製鉄所や化学系プラントなどの建設から操業支援、物流、メンテナンスとワンストップサービスを提供する。
「考える力」を引き出し、育むことで成長を目指す100年企業の人づくりについて、中村公大社長が語った。
変化の時代を考える力で乗り越える
─2018年に創業100周年を迎えられました。
中村(公大氏、以下敬称略)
100年前から先輩方が種をまき、水や肥料をやって大切に育んできたからこそ、いまの当社グループがあります。しかし、同じ場所にとどまっていることはできません。新人時代、上司に「現場は生きている、1日として同じ日はない」と言われ続けましたが、現場も、そしてお客様を取り巻く状況もどんどん変わっていきます。
たとえば国内ではインフラの老朽化が問題になっています。石油プラントの寿命は20~30年といわれていますが、一番新しいコンビナートも、完成からすでにその倍近い年数がたっています。コストの高い日本で工場を建て替え、将来にわたって操業を続けるのか、それとも海外移転するのか。多くの企業が岐路を迎えています。少子高齢化も深刻です。AIやIoTが進化するこれからは、人と機械のすみ分けについても考えなければなりません。
では、変化の激しい時代、何を武器に戦えばいいのでしょうか。私は「考えること」に尽きると思います。
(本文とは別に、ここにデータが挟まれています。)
(* ===== verification/Autogen.v ===== *)
(** Probe targets generated from discovered services
    (src/internal/service/probetarget/autogen.go): one reconciliation of the
    'auto' rows with the services the devices' scans identified.

    The parking loop ranges over a Go map; its steps are independent, and the
    model takes the rows in table order. *)

From S2P Require Import Prelude Db DeviceStore Json Attributes ProbeStore.

Open Scope Z_scope.

Record ProbeAutogenConfig := mkAutogenConfig {
  ac_Enabled : bool; ac_Services : list string; ac_DeviceTypes : list string; ac_IntervalSeconds : Z; ac_MaxTargets : Z
}.

(** A row of the device query: devices with a services column, by id. *)
Record autogen_device := mkAutogenDevice {
  ad_ID : Z; ad_Type : string; ad_IpAddress : string; ad_NetworkID : option Z; ad_DetectedServices : string
}.

Definition ListDevicesForProbeAutogen (devices : list Device) : list autogen_device :=
  (fun d => mkAutogenDevice (dev_ID d) (dev_Type d) (dev_IpAddress d) (dev_NetworkID d) (dev_DetectedServices d))
    <$> List.filter (fun d => negb (bool_decide (dev_DetectedServices d ∈ ["[]"; ""]))) devices.

Definition autogenName (deviceID : Z) (service : string) (port : Z) : string :=
  "auto-d" +:+ itoa deviceID +:+ "-" +:+ service +:+ "-" +:+ itoa port.

Definition autogenPlan (service ip : string) (port : Z) : string * string :=
  if decide (service = "http") then ("http", "http://" +:+ ip +:+ ":" +:+ itoa port +:+ "/")
  else if decide (service = "https") then ("http", "https://" +:+ ip +:+ ":" +:+ itoa port +:+ "/")
  else ("tcp", ip +:+ ":" +:+ itoa port).

(** The services column: names and ports. *)
Definition decode_autogen_service (o : jobject) : option (string * Z) :=
  name ← as_string (jget "name" o); port ← as_int (jget "port" o); Some (name, port).

Definition detected_services (text : string) : option (list (string * Z)) :=
  j ← unmarshal text; as_array decode_autogen_service (Some j).

(** A target the policy asks for. *)
Record wish := mkWish { wi_Name : string; wi_Module : string; wi_Target : string; wi_Vantage : string; wi_Device : Z }.

Definition agent_by_network (nets : list Network) : gmap Z string :=
  fold_left (fun m n =>
    match net_AgentID n with
    | Some a => if decide (trim_space a = "") then m else <[net_ID n := trim_space a]> m
    | None => m
    end) nets ∅.

Section policy.
Context (cfg : ProbeAutogenConfig) (nets : list Network).

Definition vantageFor (networkID : option Z) : string :=
  match networkID with
  | Some n => match agent_by_network nets !! n with
              | Some agent => ProbeVantageAgentPrefix +:+ agent
              | None => ProbeVantageCenter
              end
  | None => ProbeVantageCenter
  end.

Definition service_eligible (name : string) : bool :=
  match ac_Services cfg with
  | [] => true
  | l => bool_decide (name ∈ (fun s => to_lower (trim_space s)) <$> l)
  end.

Definition type_eligible (t : string) : bool := match ac_DeviceTypes cfg with [] => true | l => bool_decide (t ∈ l) end.

(** The targets of a device, in the order of its services. *)
Definition device_wishes (d : autogen_device) : list wish :=
  if negb (type_eligible (ad_Type d)) || bool_decide (ad_IpAddress d = "") then []
  else match detected_services (ad_DetectedServices d) with
  | None => []
  | Some svcs =>
      omap (fun '(svcName, port) =>
        let name := to_lower svcName in
        if negb (service_eligible name) || (port <=? 0) then None
        else let (module, target) := autogenPlan name (ad_IpAddress d) port in
             Some (mkWish (autogenName (ad_ID d) name port) module target (vantageFor (ad_NetworkID d)) (ad_ID d))) svcs
  end.

(** * The sweep *)

Record sweep := mkSweep {
  sw_db : probe_db; sw_autoCount : Z; sw_created : Z; sw_enabled : Z; sw_disabled : Z; sw_desired : gset string
}.

Definition on_db (db : probe_db) (s : sweep) : sweep :=
  mkSweep db (sw_autoCount s) (sw_created s) (sw_enabled s) (sw_disabled s) (sw_desired s).

Definition want (name : string) (s : sweep) : sweep :=
  mkSweep (sw_db s) (sw_autoCount s) (sw_created s) (sw_enabled s) (sw_disabled s) ({[name]} ∪ sw_desired s).

Definition count_enabled (s : sweep) : sweep :=
  mkSweep (sw_db s) (sw_autoCount s) (sw_created s) (sw_enabled s + 1) (sw_disabled s) (sw_desired s).

Definition count_created (s : sweep) : sweep :=
  mkSweep (sw_db s) (sw_autoCount s + 1) (sw_created s + 1) (sw_enabled s) (sw_disabled s) (sw_desired s).

(** A row of an earlier sweep follows the service; [None] is a refused update. *)
Definition follow (prev : ProbeTarget) (w : wish) (s : sweep) : option sweep :=
  s ← (if bool_decide (pt_Module prev = wi_Module w) && bool_decide (pt_Target prev = wi_Target w) then Some s
       else '(db, _) ← UpdateProbeTarget (pt_ID prev)
               (mkParams (pt_Name prev) (wi_Module w) (wi_Target w) (pt_IntervalSeconds prev) (pt_TimeoutSeconds prev)
                  (pt_Enabled prev) (pt_Notes prev) (wi_Vantage w) (pt_Options prev) (Some (wi_Device w))) (sw_db s);
            Some (on_db db s));
  if pt_Enabled prev =? 0
  then Some (count_enabled (on_db (ToggleProbeTargetEnabled (pt_ID prev) 1 (sw_db s)) s))
  else Some s.

Definition generated (w : wish) : target_params :=
  mkParams (wi_Name w) (wi_Module w) (wi_Target w) (ac_IntervalSeconds cfg) 10 1
    "auto-generated from a discovered service (#606)" (wi_Vantage w) "" (Some (wi_Device w)).

(** The services of one device; at the cap the rest of them is left.  The flag
    is whether no statement was refused. *)
Fixpoint sweep_services (autoByName : gmap string ProbeTarget) (ws : list wish) (s : sweep) : sweep * bool :=
  match ws with
  | [] => (s, true)
  | w :: ws =>
      let s := want (wi_Name w) s in
      match autoByName !! wi_Name w with
      | Some prev =>
          match follow prev w s with
          | Some s => sweep_services autoByName ws s
          | None => (s, false)
          end
      | None =>
          if ac_MaxTargets cfg <=? sw_autoCount s then (s, true)
          else match CreateProbeTarget (generated w) ProbeSourceAuto (sw_db s) with
          | Some (db, _) => sweep_services autoByName ws (count_created (on_db db s))
          | None => (s, false)
          end
      end
  end.

Fixpoint sweep_devices (autoByName : gmap string ProbeTarget) (ds : list autogen_device) (s : sweep) : sweep * bool :=
  match ds with
  | [] => (s, true)
  | d :: ds =>
      match sweep_services autoByName (device_wishes d) s with
      | (s, true) => sweep_devices autoByName ds s
      | (s, false) => (s, false)
      end
  end.

(** Rows that no service asks for are disabled. *)
Definition park_row (t : ProbeTarget) (s : sweep) : sweep :=
  if bool_decide (pt_Name t ∈ sw_desired s) || (pt_Enabled t =? 0) then s
  else mkSweep (ToggleProbeTargetEnabled (pt_ID t) 0 (sw_db s)) (sw_autoCount s) (sw_created s) (sw_enabled s) (sw_disabled s + 1)
         (sw_desired s).

Definition park_off (t : ProbeTarget) (s : sweep) : sweep :=
  if pt_Enabled t =? 1
  then mkSweep (ToggleProbeTargetEnabled (pt_ID t) 0 (sw_db s)) (sw_autoCount s) (sw_created s) (sw_enabled s) (sw_disabled s + 1)
         (sw_desired s)
  else s.

Definition auto_rows (db : probe_db) : list ProbeTarget :=
  List.filter (fun t => bool_decide (pt_Source t = ProbeSourceAuto)) (pd_targets db).

Definition Sweep (devices : list autogen_device) (db : probe_db) : sweep * bool :=
  let existing := auto_rows db in
  let s := mkSweep db (Z.of_nat (length existing)) 0 0 0 ∅ in
  if negb (ac_Enabled cfg) then (fold_left (fun s t => park_off t s) existing s, true)
  else
    match sweep_devices (target_by_name existing) devices s with
    | (s, false) => (s, false)
    | (s, true) => (fold_left (fun s t => park_row t s) existing s, true)
    end.

End policy.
お客様には様々な選択肢があります。天秤にかけたとき山九の皿が下に来るようにするには、「お客様にとって山九を選ぶメリットとは何か」を考えなければいけない。現場の情報を集約し、さらに良いサービス、かゆいところに手が届くサービスを常に考え、提案し、実行することだと考えています。
相手の立場に立って考える「自問自答」
─考える力はどのように育てていますか。
中村
当社グループでは創業期から考えることを重視してきました。社訓は「公言実行・自問自答・感謝」。「公言実行」とは目標を公にして実行すること。そして、「自問自答」は相手の立場に立って物事を考えることを意味します。「感謝」は自分を取り巻く人々への感謝の念を忘れないこと。新入社員研修では社訓を基軸とした人間力の醸成を行っていますし、海外現地法人でも同様の教育をしています。よくお客様から従業員の人間力をほめていただきますが、社訓三原則が人間力の土台として根づいているおかげだと思います。
ただ自分としては、いまの時代は順番が違うのではないか、という気がするのです。「自問自答・公言実行・感謝」の順ではないかと。